Confidence statements

90% bootstrap confidence intervals were computed using the percentile method. Since data are clustered, bootstrap resampling was performed at the physician level, including all patients for each sampled physician [9].

Random intercept plots to identify outlying physicians

The random intercepts obtained when fitting model (8) or (9) can be plotted to identify physicians with measurements for Z ij that are unusually large or small, given the explanatory variables and compared to measurements by the average physician. Note that estimated random intercepts are shrunken towards zero, and that shrinkage increases as the number of patients seen by physician j decreases. Comparative standard errors are used to test whether the physician-specific random intercept is significantly different from zero [10]. We used the false discovery rate method to account for multiple testing [11].


We illustrate the described techniques on data from the International Ovarian Tumor Analysis (IOTA) group containing clinical and ultrasound information on 2407 patients with ovarian or tubal tumors, prospectively collected between 2002 and 2007 by 40 physicians from 19 hospitals in 8 countries. The data was collected to develop and validate clinical prediction models for the diagnosis of ovarian and tubal tumors [1216]. University Hospitals Leuven is the coordinating center of the IOTA studies. The study protocols for the collection of the data were approved by the Ethics Committee of the University Hospitals Leuven ('Commissie Medische Ethiek’) and by the local Ethics Committee at each recruitment center.

We focused on clustering at the physician level. Additional clustering of physicians in hospitals was not taken into account during analysis because in 10 of the hospitals data was collected by only 1 physician, whereas for the other 9 hospitals there was 1 principal investigator collecting the vast majority of the data. The RICC was used to study between-physician variance for 18 variables collected through an ultrasound examination, 4 patient characteristics and the level of serum marker CA125. To account for differences in case-mix, mixed models were developed, with tumor histology (benign, borderline, primary invasive or metastatic invasive) as the explanatory variable. After patients obtained surgery, all excised tissues were sampled for histological examination at the local center. Tumor histology was then determined according to the World Health Organization classification [17]. Ultrasound machine quality (high end, medium end and low end machines) was included in a second step as a physician-level characteristic to further explain differences between physicians in ultrasound measurements. Discussions with clinical experts were held to reveal to reveal the likely causes of the high interphysician variability of certain measurements. Additionally, a limited survey was conducted among physicians with unusually high or low random intercepts for highly clustered variables. The survey included questions on the measurement or registration for each of these variables.

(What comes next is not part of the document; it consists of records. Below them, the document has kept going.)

Definition awaiting_at_rest (status : RunStatus) events (build : option string) : option Phase :=
  then_some
    (bool_decide (status = RunStatus.AwaitingIntegration)
     && is_none (RunHistory.queued_approval events)
     && is_none (kept events build))
    Phase.Returning.

Definition or_at_rest (first : option Phase) (status : RunStatus) events : option Phase :=
  match first with
  | Some phase => Some phase
  | None => Phase.at_rest status (is_some (RunHistory.queued_approval events))
  end.

Definition resting (status : RunStatus) events (build : option string) : option Phase :=
  if RunStatus.is_unfinished status && held_unreleased events then Some Phase.Held
  else if bool_decide (status = RunStatus.Validating) && rests events then
    Some (if answer_awaited events then Phase.ClaimAnswer else Phase.ClaimHeld)
  else or_at_rest (awaiting_at_rest status events build) status events.

Definition after_landing (status : RunStatus) events (build : option string) : option Phase :=
  if RunStatus.is_unfinished status && held_unreleased events then Some Phase.Held
  else or_at_rest (awaiting_at_rest status events build) status events.

Definition after_recovery (status : RunStatus) events : option Phase :=
  if RunStatus.is_unfinished status && held_unreleased events then Some Phase.Held
  else
    let awaiting := bool_decide (status = RunStatus.AwaitingIntegration) in
    match RunHistory.recovered_landing events with
    | Some (RecoveredLanding.Land _) =>
        if awaiting then Some Phase.LandingQueue
        else or_at_rest (awaiting_at_rest status events None) status events
    | Some (RecoveredLanding.Review _) =>
        if awaiting then Some Phase.Returning
        else or_at_rest (awaiting_at_rest status events None) status events
    | None => or_at_rest (awaiting_at_rest status events None) status events
    end.

Definition next_change events (phase : Phase) (cause : string) : option PhaseChange :=
  let last := last_recorded events in
  let attempt := match last with Some recorded => Recorded.attempt recorded | None => Attempt.FIRST end in
  let change := PhaseChange.new phase attempt cause in
  then_some (negb (PhaseChange.repeats change last)) change.
End phases.

Module PhaseProofs.
Section proofs.
  Context {P : Type} `{Payload P}.
  Implicit Types (events : list (RunEvent P)) (e : RunEvent P).

Lemma parse_holds (holds : SlotHeld) : parse_enum (as_str holds) = Some holds.
Proof. apply parse_as_str. Qed.

Lemma read_attempt_object `{!PayloadLaws P} (attempt : Attempt) :
  Recorded.read_attempt
    (object [("kind", of_text (as_str (Attempt.kind attempt)));
             ("n", of_number (Z.of_nat (Attempt.n attempt)))]) = Some attempt.
Proof.
  unfold Recorded.read_attempt. read_payload. rewrite parse_as_str. cbn [mbind option_bind].
  destruct (Z.leb_spec 0 (Z.of_nat (Attempt.n attempt))) as [_|Hneg]; [|lia].
  cbn [mbind option_bind]. rewrite <-nat_N_Z, N2Z.id, Nat2N.id. by destruct attempt.
Qed.

Lemma recorded_payload `{!PayloadLaws P} (c : PhaseChange) :
  Recorded.of_ (PhaseChange.payload c) = Some (PhaseChange.recorded c).
Proof.
  unfold Recorded.of_, PhaseChange.payload, PhaseChange.recorded.
  destruct (PhaseChange.blocked_by c) as [run|]; read_payload; rewrite read_attempt_object, parse_holds;
    reflexivity.
Qed.

(** A change of phase a run records reads back as the phase, the attempt,
    the landing slot's holder and the slot it holds; from then on it is the
    run's last record, and the same phase in that attempt is not recorded
    again, whatever moves the run to it. *)
Theorem phase_recorded_once `{!PayloadLaws P} events phase cause change e :
  next_change events phase cause = Some change →
  RunEvent.is_kind e EventKind.RunPhaseChanged = true →
  RunEvent.payload e = PhaseChange.payload change →
  Recorded.of_event e = Some (PhaseChange.recorded change)
  ∧ last_recorded (events ++ [e]) = Some (PhaseChange.recorded change)
  ∧ Recorded.is_ (PhaseChange.recorded change) phase = true
  ∧ ∀ again, next_change (events ++ [e]) phase again = None.
Proof.
  intros Hnext Hk Hp. unfold Recorded.of_event. rewrite Hk, Hp, recorded_payload.
  assert (last_recorded (events ++ [e]) = Some (PhaseChange.recorded change)) as Hlast.
  { unfold last_recorded. rewrite find_last_app, Hk. simpl. by rewrite Hp, recorded_payload. }
  unfold next_change in Hnext. unfold then_some in Hnext.
  destruct (negb _) in Hnext; [|done]. injection Hnext as <-.
  split; [done|]. split; [done|]. split; [by apply bool_decide_eq_true|].
  intros again. unfold next_change. rewrite Hlast. simpl. unfold PhaseChange.repeats. simpl.
  by rewrite !bool_decide_true.
Qed.

Lemma held_unreleased_spec events :
  held_unreleased events = true ↔
  ∃ before e after, events = before ++ e :: after
    ∧ RunEvent.is_kind e EventKind.RunPhaseChanged = true
    ∧ text_is (RunEvent.payload e) "phase" (Phase.name Phase.Held) = true
    ∧ ∀ later, later ∈ after →
        RunEvent.is_kind later EventKind.RunPhaseChanged = false ∧ ends_hold later = false.
Proof.
  assert (∀ x : RunEvent P, RunEvent.is_kind x EventKind.RunPhaseChanged = true → ends_hold x = false)
    as Hkinds.
  { intros x Hx. unfold ends_hold.
    rewrite (ResumeProofs.is_kind_other _ _ EventKind.TaskReleased Hx) by done.
    by rewrite (ResumeProofs.is_kind_other _ _ EventKind.TaskHoldEnded Hx) by done. }
  unfold held_unreleased. induction events as [|x events IH] using rev_ind.
  { split; [done|]. by intros ([|] & ? & ? & ? & _). }
  rewrite since_last_app. destruct (ends_hold x) eqn:Hends.
  { split; [done|]. intros (b & e & a & Heq & Hk & _ & Ha).
    destruct a as [|y a _] using rev_ind.
    - apply app_inj_tail in Heq as [_ ->]. by rewrite (Hkinds _ Hk) in Hends.
    - rewrite app_comm_cons, app_assoc in Heq. apply app_inj_tail in Heq as [_ ->].
      destruct (Ha y ltac:(set_solver)) as [_ Hf]. congruence. }
  rewrite find_last_app. destruct (RunEvent.is_kind x EventKind.RunPhaseChanged) eqn:Hk.
  - simpl. split.
    + intros Ht. exists events, x, []. split; [done|]. split; [done|]. split; [done|].
      intros later Hl. by apply elem_of_nil in Hl.
    + intros (b & e & a & Heq & _ & Ht & Ha). destruct a as [|y a _] using rev_ind.
      * by apply app_inj_tail in Heq as [_ ->].
      * rewrite app_comm_cons, app_assoc in Heq. apply app_inj_tail in Heq as [_ ->].
        destruct (Ha y ltac:(set_solver)) as [Hf _]. congruence.
  - rewrite IH. split.
    + intros (b & e & a & -> & Hke & Ht & Ha). exists b, e, (a ++ [x]).
      split; [by rewrite <-app_assoc|]. split; [done|]. split; [done|].
      intros later [Hl|Hl]%elem_of_app; [by apply Ha|].
      by apply list_elem_of_singleton in Hl as ->.
    + intros (b & e & a & Heq & Hke & Ht & Ha). destruct a as [|y a _] using rev_ind.
      * apply app_inj_tail in Heq as [_ ->]. congruence.
      * rewrite app_comm_cons, app_assoc in Heq. apply app_inj_tail in Heq as [-> ->].
        exists b, e, a. split; [done|]. split; [done|]. split; [done|].
        intros later Hl. apply Ha. set_solver.
Qed.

The median number of patients per physician is 9 (mean 60, IQR 2 to 82.5, range 1 to 509). 18 of 40 physicians have seen less than 5 patients, while 16 have seen more than 30. In total 72.1% of patients had a benign tumor, while in 5.4% of patients the tumor was borderline, in 19.4% it was primary invasive and in 3.2% it was a metastatic tumor in the ovary. However, among physicians with more than 5 patients, the prevalence of benign, borderline, invasive and metastatic tumors per physician varied from 28.6 to 91.9%, 0 to 20.0%, 0 to 71.4% and 0 to 7.5%, respectively, indicating considerable case-mix differences.

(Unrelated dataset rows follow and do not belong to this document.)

(** ** Releasing *)

(** What a release that ends a run read of its work ([application/inherit.rs]). *)
Module ReleasedRead.
Record t : Set := mk { own : option CommitSha; saved : option CommitSha }.
Definition head (self : t) : option CommitSha :=
  match saved self with Some head => Some head | None => own self end.
End ReleasedRead.
Abbreviation ReleasedRead := ReleasedRead.t.

Module ReleaseRequest.
Record t : Set := mk {
  target : HoldTarget;
  choice : ReleaseChoice;
  work : option (ReleaseReadAt * ReleasedRead);
}.
End ReleaseRequest.
Abbreviation ReleaseRequest := ReleaseRequest.t.

Module ReleaseRecorded.
Record t : Set := mk {
  hold : TaskHold;
  continuation : string;
  decision : ReleaseDecision;
  provider : option Provider;
  model : option string;
  inherit : option ReleasedWork;
  replan_carry_ended : option ReplanCarryEnded;
}.
End ReleaseRecorded.
Abbreviation ReleaseRecorded := ReleaseRecorded.t.

Section release.
  Context {P : Type} `{Payload P}.
  Implicit Types (q : Queue P) (w : Writer P).

(** [carry_ended] of the store. *)
Definition carry_ended w q (task : TaskId) (run : RunId) (facts : ReleaseFacts)
    (choice : ReleaseChoice) : option ReplanCarryEnded :=
  match Writer.child_carry w task with
  | None => None
  | Some carry =>
      let events := rev (List.filter (λ e, bool_decide (RunEvent.task_id e = Some task)) (Queue.log q)) in
      if replan_carry_live events (ChildCarry.operation carry)
      then Some (ReplanCarryEnded.new carry task run facts (ReleaseChoice.provider choice))
      else None
  end.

The RICC showed considerable variation between variables (Table 1, Figure 1). Patient age had the lowest level of clustering (RICC 2.2%, 90% CI 0.9-3.7%). Six other variables had an RICC below 5% (number of locules, maximum diameter of the solid component, serum CA-125, acoustic shadows, number of papillations, and maximum lesion diameter). On the other hand, for the amount of fluid in the pouch of Douglas, 25.1% (90% CI 6.7-32.1%) of the residual variance was due to between-physician differences. For current use of hormonal therapy this was 20.0% (90% CI 10.6-31.2%). Five other variables had an RICC above 15% (personal history of ovarian cancer, pelvic pain during examination, color score of intratumoral blood flow, presence of papillations with detectable flow, and the resistance index). Of these seven variables with an RICC above 15%, the amount of variability accounted for by tumor type varies from 1.5% (90% CI 0.9-9.4%) for pelvic pain and 2.6% (90% CI 1.3-9.0%) for current use of hormonal therapy to 30.4% (90% CI 25.6-41.2%) for presence of papillations with detectable flow and 30.9% (90% CI 24.9-36.3%) for color score of intratumoral flow.

Table 1 Variance partitioning of ultrasound measurements and patient characteristics
Figure 1
figure 1

Plot of RICC versus R 2 . Dark bands indicate the interquartile range for RICC and R2.

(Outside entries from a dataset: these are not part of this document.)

(** [ActorRole::is_headless_job] and [ActorRole::env_value]. *)
Definition is_headless_job (self : ActorRole) : bool :=
  match self with
  | ActorRole.ReviewJob | ActorRole.RecoveryJob | ActorRole.PlanReviewJob
  | ActorRole.GoalReviewJob | ActorRole.ThroughputReviewJob | ActorRole.SetupReviewJob => true
  | _ => false
  end.
Definition env_value (self : ActorRole) : option string :=
  match self with
  | ActorRole.User | ActorRole.ExecutorTelemetry => None
  | other => Some (as_str other)
  end.

Module ActorContext.
Record t : Set := mk {
  actor_id : string;
  role : ActorRole;
  trust : TrustLevel;
  run_id : option RunId;
  task_id : option TaskId;
}.
#[global] Instance eq_dec : EqDecision t.
Proof. solve_decision. Defined.
#[global] Instance updatable : Updatable t :=
  λ a, mk (actor_id a) (role a) (trust a) (run_id a) (task_id a).

Definition new (role : ActorRole) (actor_id : string) : t :=
  mk actor_id role (Vocab.trust role) None None.
Definition user : t := new ActorRole.User (as_str ActorRole.User).
Definition instance (role : ActorRole) (instance : string) : t :=
  new role (format [as_str role; ":"; instance]).
Definition with_run (self : t) (run : RunId) (task : TaskId) : t :=
  self <| run_id := Some run |> <| task_id := Some task |>.
Definition worker (run : RunId) (task : TaskId) : t :=
  with_run (instance ActorRole.Worker (RunId.as_str run)) run task.
Definition review_job (run : RunId) (attempt : string) : t :=
  instance ActorRole.ReviewJob (format [RunId.as_str run; ":"; attempt]).
Definition agent_eval_job (eval : string) (index : N) (run : string) : t :=
  instance ActorRole.ReviewJob
    (format ["agent-eval:"; eval; ":"; decimal (Z.of_N index); ":"; run]).
Definition recovery_job (run : RunId) (alert attempt : string) : t :=
  instance ActorRole.RecoveryJob (format [RunId.as_str run; ":"; alert; ":"; attempt]).
Definition plan_review_job (proposal attempt : string) : t :=
  instance ActorRole.PlanReviewJob (format [proposal; ":"; attempt]).
Definition goal_review_job (goal attempt : string) : t :=
  instance ActorRole.GoalReviewJob (format [goal; ":"; attempt]).
Definition throughput_review_job (mode period : string) : t :=
  instance ActorRole.ThroughputReviewJob (format [mode; ":"; period]).
Definition setup_review_job (id : string) : t := instance ActorRole.SetupReviewJob id.

Definition supervisor_pid (self : t) : option Z :=
  if negb (bool_decide (role self = ActorRole.Supervisor)) then None
  else strip_prefix "supervisor:" (actor_id self) ≫= parse_u32.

The VPC varied from 1.9% (90% CI 0.8% to 3.3%) for patient age to 21.2% (90% CI 5.1% to 28.4%) for the amount of fluid in the pouch of Douglas. VPC and RICC were similar for most variables. However, when the tumor type accounts for a large proportion of the total variance (R2 is high), the VPC was by definition considerably smaller than the RICC. For example, 12.6% of the residual variance of the presence of metastases was due to between-physician differences, but the VPC was only 5.3%: of the total variance in metastases 57.9% was accounted for by tumor type.

Taking the ultrasound machine quality into account yielded a considerable reduction in the RICC of Doppler blood flow indices such as peak systolic velocity (reduction in RICC 4.0%, 90% CI -0.5% to 9.4%) and resistance index (reduction in RICC 5.6%, 90% CI -1.3% to 19.2%) (Table 2). The measurements of blood flow depend on the quality of the ultrasound machine, with higher quality machines giving more sensitive measurements. The explanatory power of ultrasound machine quality was moderate at best for the other indicators.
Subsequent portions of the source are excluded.